A Chef Celebrating Ghanaian Culture Through Food
Why She's a Tastemaker: In less than two years since she's been back in Columbus (after a stint on the West Coast), the Ghana native and chef-owner of Asempe Kitchen has been sharing the wonders of West African cuisine at Wednesday pop-ups at The Hills Market Downtown and through cooking classes. (She's done 11 classes in the past six months.) Yomekpe traverses Columbus representing Ghanaian culture by teaching cooking classes and hosting workshops for institutions like The Seasoned Farmhouse and the city of Upper Arlington. Her Asempe rolls and stews will be available at the Worthington Farmers Market this summer.
Easing in to Ghanaian Cuisine: West African food is usually full of hot spices, with lamb and goat meat central to the dishes. Yomekpe preps her dishes so that the meats and spices can be added based on her customers' preferences. “I like to tell people that Ghanaian food is closest to Indian food. It's stewed, it's curried, it's a lot of vegetables. What we've done is take all those base recipes, remove the meat and remove the heat, and they can add it until they feel comfortable. We're making it accessible. We're inviting you to take a risk.” And despite our city's love of all things beef, Yomekpe thinks that Columbus is ready for vegan food. “Over the past year and a half, I've seen more and more people coming to Hills Market wanting [our] vegan options,” she says.

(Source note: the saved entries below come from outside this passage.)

(** What the endpoint calls outside the repository's own routers; the two
    geometry functions are float functions of [app.utils.distance]. *)
Record collaborators := {
  calculate_bounding_box : Q -> Q -> Q -> bbox;
  (** [geodesic(point1, point2).miles] of geopy: the distance along the
      WGS-84 ellipsoid (the docstring of the function names the Haversine
      formula, which geopy offers as [great_circle] and the code does not
      call). *)
  calculate_distance : Q -> Q -> Q -> Q -> Q;
  geolocator : string -> option (Q * Q * string);
  py_int : string -> option Z;
  (** [str(x)] of a float, as in [f"{radius_miles}"] *)
  float_str : Q -> string
}.

(** The two clocks a request reads: [datetime.utcnow()] in the cache and
    [datetime.now()] in the opening-hours check. *)
Record clock := { utcnow : Z; localnow : Distance.local_now }.

(** Rounding to the nearest integer, ties to even. *)
Definition round_half_even (x : Q) : Z :=
  let f := Qfloor x in
  match Qcompare (x - inject_Z f) (1 # 2) with
  | Lt => f
  | Gt => f + 1
  | Eq => if Z.even f then f else f + 1
  end.

(** [round(x, 2)] *)
Definition round2 (x : Q) : Q := Qmake (round_half_even (x * 100)) 100.

Definition pad4 (n : Z) : string :=
  let s := pretty n in
  String.concat "" (replicate (4 - String.length s)%nat "0") +:+ s.

(** [f"{x:.4f}"] *)
Definition format_4f (x : Q) : string :=
  let n := round_half_even (Qabs x * 10000) in
  (if Qle_bool 0 x then "" else "-")
    +:+ pretty (n / 10000) +:+ "." +:+ pad4 (n mod 10000).

(** [search_request.latitude and search_request.longitude], with the two
    values when the test succeeds. *)
Definition direct_coordinates (r : StoreSearchRequest) : option (Q * Q) :=
  match req_latitude r, req_longitude r with
  | Some lat, Some lon =>
      if Py.truthy_float lat && Py.truthy_float lon then Some (lat, lon) else None
  | _, _ => None
  end.

Definition open_now_requested (r : StoreSearchRequest) : bool :=
  Py.truthy_opt (fun b : bool => b) (open_now r).
(** Lines 35-52: the Feature of one row. *)
Definition row_feature (df : DataFrame) (lat_col lon_col : string)
    (properties_cols : list string) (row : gmap string pyval) : result Feature :=
  properties ← build_properties df row properties_cols ∅;
  lon ← getitem df row lon_col ≫= py_float;
  lat ← getitem df row lat_col ≫= py_float;
  Ok {| feature_type := "Feature";
        geometry := {| geometry_type := "Point"; coordinates := [lon; lat] |};
        properties := properties |}.

(** Lines 34-54: the loop over [valid_df.iterrows()], appending to [features]. *)
Fixpoint iterrows_loop (df : DataFrame) (lat_col lon_col : string)
    (properties_cols : list string) (rows : list (gmap string pyval))
    (features : list Feature) : result (list Feature) :=
  match rows with
  | [] => Ok features
  | row :: rest =>
      feature ← row_feature df lat_col lon_col properties_cols row;
      iterrows_loop df lat_col lon_col properties_cols rest (features ++ [feature])
  end.

Definition convert_to_geojson (df : DataFrame) (lat_col lon_col : string)
    (properties_cols : list string) : result FeatureCollection :=
  valid_df ← dropna df [lat_col; lon_col];
  features ← iterrows_loop valid_df lat_col lon_col properties_cols
                (records valid_df) [];
  Ok {| collection_type := "FeatureCollection"; features := features |}.

End convert.

(** ** Notions the properties are stated with *)

(** The rows the loop visits: the ones [dropna] keeps, in frame order. *)
Definition surviving (df : DataFrame) (lat_col lon_col : string)
  : list (gmap string pyval) :=
  filter (λ row, notna_on [lat_col; lon_col] row) (records df).

(** The four classes of the [isinstance] test of line 39. *)
Definition stringified (v : pyval) : bool :=
  isinstance v [pd_Timestamp; np_integer; np_floating; np_bool_].

(** What lines 39-42 store for a cell. *)
Definition normalized `{PyText} (v : pyval) : pyval :=
  if stringified v then PyStr (py_str v) else v.
(** A run after a successful enumeration, however it ends.  [results]
    lists what the retriever returned for the videos whose turn of the loop
    ended well. *)
Lemma main_spec a w0 out err :
  list_channel (channel_url a) = Completed 0 out err ->
  exists o wF results,
    main list_channel caption_tool strftime fs_fault a w0 = (o, wF)
    /\ (forall code, o <> Exit code)
    /\ (forall e, o = Raised e ->
          exists n c, refused_ n c = Some e /\ run_path a (call_path c))
    /\ length results <= length (parse_listing out)
    /\ tool_calls wF <= tool_calls w0 + length (parse_listing out)
    /\ clock_reads wF <= clock_reads w0 + 2
    /\ stderr wF = stderr w0
    /\ ((results = [] /\ archive wF = archive w0 /\ files wF = files w0
         /\ (exists e, o = Raised e))
        \/ (archive wF
            = archive_header (display_name a) (length (parse_listing out))
                             (strftime (clock_reads w0)) (channel_url a)
              ++ sections_of (zip (parse_listing out) results)
            /\ (files wF
                = <[ combined_file a := Text (archive wF) ]>
                    (individual_files (output_dir a)
                       (zip (parse_listing out) results)
                       (<[ combined_file a := Text [] ]> (files w0)))
                \/ exists m,
                     files wF
                     = <[ manifest_path a := Json m ]>
                         (<[ combined_file a := Text (archive wF) ]>
                            (individual_files (output_dir a)
                               (zip (parse_listing out) results)
                               (<[ combined_file a := Text [] ]> (files w0)))))))
    /\ (o = Ret tt ->
        results = retrievals caption_tool (tool_calls w0) (temp_dir_of a)
                             (parse_listing out) (scratch w0)
        /\ files wF
           = <[ manifest_path a :=
                  Json (make_manifest a (strftime (S (clock_reads w0)))
                          (parse_listing out)
                          (foldl record_outcome (RunState 0 0 [])
                                 (zip (parse_listing out) results))) ]>
               (<[ combined_file a := Text (archive wF) ]>
                  (individual_files (output_dir a)
                     (zip (parse_listing out) results)
                     (<[ combined_file a := Text [] ]> (files w0))))
        /\ tool_calls wF = tool_calls w0 + length (parse_listing out)
        /\ clock_reads wF = clock_reads w0 + 2
        /\ slept wF = slept w0 + 2 * pauses 1 (length (parse_listing out))
        /\ scratch wF
           = scratch_after caption_tool (tool_calls w0) (temp_dir_of a)
                           (parse_listing out) (scratch w0)
        /\ exists wR,
             dirs wR = {[ temp_dir_of a ]} ∪ ({[ output_dir a ]} ∪ dirs w0)
             /\ files wR
                = <[ combined_file a := Text (archive wF) ]>
                    (individual_files (output_dir a)
                       (zip (parse_listing out) results)
                       (<[ combined_file a := Text [] ]> (files w0)))
             /\ scratch wR = scratch wF
             /\ ((dirs wF = dirs wR ∖ {[ temp_dir_of a ]}
                  /\ scratch_is_empty (temp_dir_of a) wR = true
                  /\ refused_ (fs_calls wR) (Rmdir (temp_dir_of a)) = None)
                 \/ (dirs wF = dirs wR
                     /\ (scratch_is_empty (temp_dir_of a) wR = false
                         \/ refused_ (fs_calls wR) (Rmdir (temp_dir_of a))
                            <> None)))).
Proof.
  intros Hlist. set (videos := parse_listing out).
  unfold main, get_all_videos. rewrite Hlist. cbn [Z.eqb negb].
  fold videos. fold (temp_dir_of a). fold (manifest_path a).
  repeat step.
  (* the output directory *)
  unfold makedirs at 1. rewrite bind_assoc, bind_syscall_. world_simpl.
  destruct (refused_ (fs_calls w0) (Mkdir (output_dir a))) as [e|] eqn:Hm1.
  { eexists (Raised e), _, []. split; [reflexivity|]. world_simpl.
    split; [discriminate|].
    split.
    { intros e' [= <-]. exists (fs_calls w0), (Mkdir (output_dir a)).
      split; [exact Hm1|]. left. reflexivity. }
    split; [cbn [length]; lia|]. split; [lia|]. split; [lia|].
    split; [reflexivity|].
    split; [left; repeat split; try reflexivity; eauto|]. discriminate. }
  step.
  (* the scratch directory *)
  unfold makedirs at 1. rewrite bind_assoc, bind_syscall_. world_simpl.
  destruct (refused_ (S (fs_calls w0)) (Mkdir (temp_dir_of a))) as [e|] eqn:Hm2.
  { eexists (Raised e), _, []. split; [reflexivity|]. world_simpl.
    split; [discriminate|].
    split.
    { intros e' [= <-]. exists (S (fs_calls w0)), (Mkdir (temp_dir_of a)).
      split; [exact Hm2|]. right. right. right. left. reflexivity. }
    split; [cbn [length]; lia|]. split; [lia|]. split; [lia|].
    split; [reflexivity|].
    split; [left; repeat split; try reflexivity; eauto|]. discriminate. }
  step.
  (* the archive is opened *)
  unfold with_combined, open_combined.
  rewrite bind_assoc, bind_assoc, bind_syscall_. world_simpl.
  destruct (refused_ (S (S (fs_calls w0))) (OpenWrite (combined_file a)))
    as [e|] eqn:Hopen.
  { eexists (Raised e), _, []. split; [reflexivity|]. world_simpl.
    split; [discriminate|].
    split.
    { intros e' [= <-]. exists (S (S (fs_calls w0))), (OpenWrite (combined_file a)).
      split; [exact Hopen|]. right. left. reflexivity. }
    split; [cbn [length]; lia|]. split; [lia|]. split; [lia|].
    split; [reflexivity|].
    split; [left; repeat split; try reflexivity; eauto|]. discriminate. }
  step.
  (* the header and the loop *)
  unfold finally, bind at 1.
  repeat step. rewrite bind_now. repeat step.
  match goal with
  | |- context [for_each ?body ?st ?l ?w] =>
      destruct (main_loop_spec caption_tool fs_fault (length videos)
                  (output_dir a) (temp_dir_of a) videos st 1 w)
        as (oL & wL & results & Hrun & Hlen & Harch & Hfiles & Hdirs & Herr
            & Hclock & Htool & Hfs & HexitL & HraiseL & HretL)
  end.
  rewrite Hrun.
  world_simpl_in Harch; world_simpl_in Hfiles; world_simpl_in Hdirs;
    world_simpl_in Herr; world_simpl_in Hclock; world_simpl_in Htool;
    world_simpl_in Hfs; world_simpl_in HretL.
  assert (Hhead : archive wL
                  = archive_header (display_name a) (length videos)
                                   (strftime (clock_reads w0)) (channel_url a)
                    ++ sections_of (zip videos results)).
  { rewrite Harch. unfold archive_header. cbn [app].
    repeat rewrite <- app_assoc. reflexivity. }
  clear Harch.
  unfold close_combined, modify. cbn iota.
  destruct oL as [st|code|e].
  2:{ exfalso. exact (HexitL code eq_refl). }
  2:{ eexists (Raised e), _, results. split; [reflexivity|]. world_simpl.
      split; [discriminate|].
      split.
      { intros e' [= <-]. destruct (HraiseL e eq_refl) as (n & c & Hn & Hp).
        exists n, c. split; [exact Hn|]. right. right. right. exact Hp. }
      split; [exact Hlen|]. split; [lia|]. split; [lia|].
      split; [exact Herr|].
      split; [|discriminate].
      right. split; [exact Hhead|]. left. rewrite Hfiles. reflexivity. }
  destruct (HretL st eq_refl) as (Hres & Hst & Htl & Hsl & Hsc).
  clear HretL.
  (* the scratch directory is removed *)
  set (wC := with_files _ wL).
  assert (HwC : dirs wC = {[ temp_dir_of a ]} ∪ ({[ output_dir a ]} ∪ dirs w0)
                /\ files wC
                   = <[ combined_file a := Text (archive wL) ]>
                       (individual_files (output_dir a) (zip videos results)
                          (<[ combined_file a := Text [] ]> (files w0)))
                /\ scratch wC = scratch wL /\ archive wC = archive wL
                /\ stderr wC = stderr w0
                /\ tool_calls wC = tool_calls w0 + length videos
                /\ clock_reads wC = S (clock_reads w0)
                /\ slept wC = slept wL).
  { unfold wC. world_simpl. rewrite Hfiles.
    repeat split; try reflexivity; assumption. }
  destruct HwC as (HdC & HfC & HsC & HaC & HeC & HtC & HcC & HslC).
  clearbody wC.
  destruct (rmdir_scratch_spec (temp_dir_of a) wC)
    as (oR & wR' & Hrm & HfR & HsR & HaR & HeR & HtR & HcR & HslR & HexitR
        & HraiseR & HdR).
  rewrite (bind_eqn _ _ _ _ _ Hrm).
  destruct oR as [[]|code|e].
  2:{ exfalso. exact (HexitR code eq_refl). }
  2:{ eexists (Raised e), _, results. split; [reflexivity|].
      split; [discriminate|].
      split.
      { intros e' [= <-]. exists (fs_calls wC), (Rmdir (temp_dir_of a)).
        split; [exact (HraiseR e eq_refl)|].
        right. right. right. left. reflexivity. }
      split; [exact Hlen|]. split; [lia|]. split; [lia|].
      split; [congruence|].
      split; [|discriminate].
      right. split; [congruence|]. left. rewrite HfR, HfC, HaR, HaC.
      reflexivity. }
  (* the manifest *)
  rewrite bind_now. cbv beta.
  unfold write_file. rewrite bind_assoc, bind_syscall_. world_simpl.
  match goal with
  | |- context [refused_ ?n (OpenWrite (manifest_path a))] =>
      destruct (refused_ n (OpenWrite (manifest_path a))) as [e|] eqn:Hman
  end.
  { eexists (Raised e), _, results. split; [reflexivity|]. world_simpl.
    split; [discriminate|].
    split.
    { intros e' [= <-]. eexists _, (OpenWrite (manifest_path a)).
      split; [exact Hman|]. right. right. left. reflexivity. }
    split; [exact Hlen|]. split; [lia|]. split; [lia|].
    split; [congruence|].
    split; [|discriminate].
    right. split; [congruence|]. left. rewrite HfR, HfC, HaR, HaC.
    reflexivity. }
  step.
  match goal with
  | |- context [print_summary ?a' ?t ?p ?st' ?w] =>
      destruct (print_summary_quiet a' t p st' w)
        as (wF & Hsum & HdF & HfF & HsF & HaF & HeF & HtF & HcF & HslF & HfsF)
  end.
  world_simpl_in HdF; world_simpl_in HfF; world_simpl_in HsF;
    world_simpl_in HaF; world_simpl_in HeF; world_simpl_in HtF;
    world_simpl_in HcF; world_simpl_in HslF.
  exists (Ret tt), wF, results. split; [exact Hsum|].
  split; [discriminate|]. split; [discriminate|].
  split; [exact Hlen|]. split; [lia|]. split; [lia|].
  split; [congruence|].
  assert (HaFL : archive wF = archive wL) by congruence.
  split.
  { right. split; [congruence|]. right. eexists.
    rewrite HfF, HfR, HfC, HaFL. reflexivity. }
  intros _.
  split; [exact Hres|].
  split; [rewrite HfF, HfR, HfC, HaFL, HcR, HcC, Hst; reflexivity|].
  split; [lia|]. split; [lia|].
  split; [rewrite HslF, HslR, HslC, Hsl; reflexivity|].
  split; [rewrite HsF, HsR, HsC, Hsc; reflexivity|].
  exists wC. split; [exact HdC|]. split; [rewrite HfC, HaFL; reflexivity|].
  split; [congruence|].
  rewrite HdF. exact HdR.
Qed.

The sister cities: Accra, Ghana's capital, became a sister city to Columbus in 2015, and Yomekpe sees this as a reason to educate folks about Ghana. She says that Columbus is comfortable, and that access to jobs and affordable housing is a draw for immigrants. “We should want to learn more about our sister city,” she says. “And what better way to do that than with food and meeting the people who actually live in Columbus?”
Ordering in Fanti: Yomekpe makes ordering a learning experience, and encourages interaction with her customers. “We write everything in our local language and invite people to have a conversation with us, rather than order ‘No. 1' or ‘No. 2,'” she says. “It's written in Fanti with the English in brackets. We really want people to have a conversation with us.”
Looking to Put Down Roots: While the pop-up, teaching gigs and the occasional catering job are how she spends her time, Yomekpe wants to make Asempe Kitchen a full-time gig. In her ideal world, it will be a stand-alone restaurant with facilities for teaching. “We haven't been able to find anything permanent yet,” she says. “We're still gathering our clientele, but I'd like to find something soon.”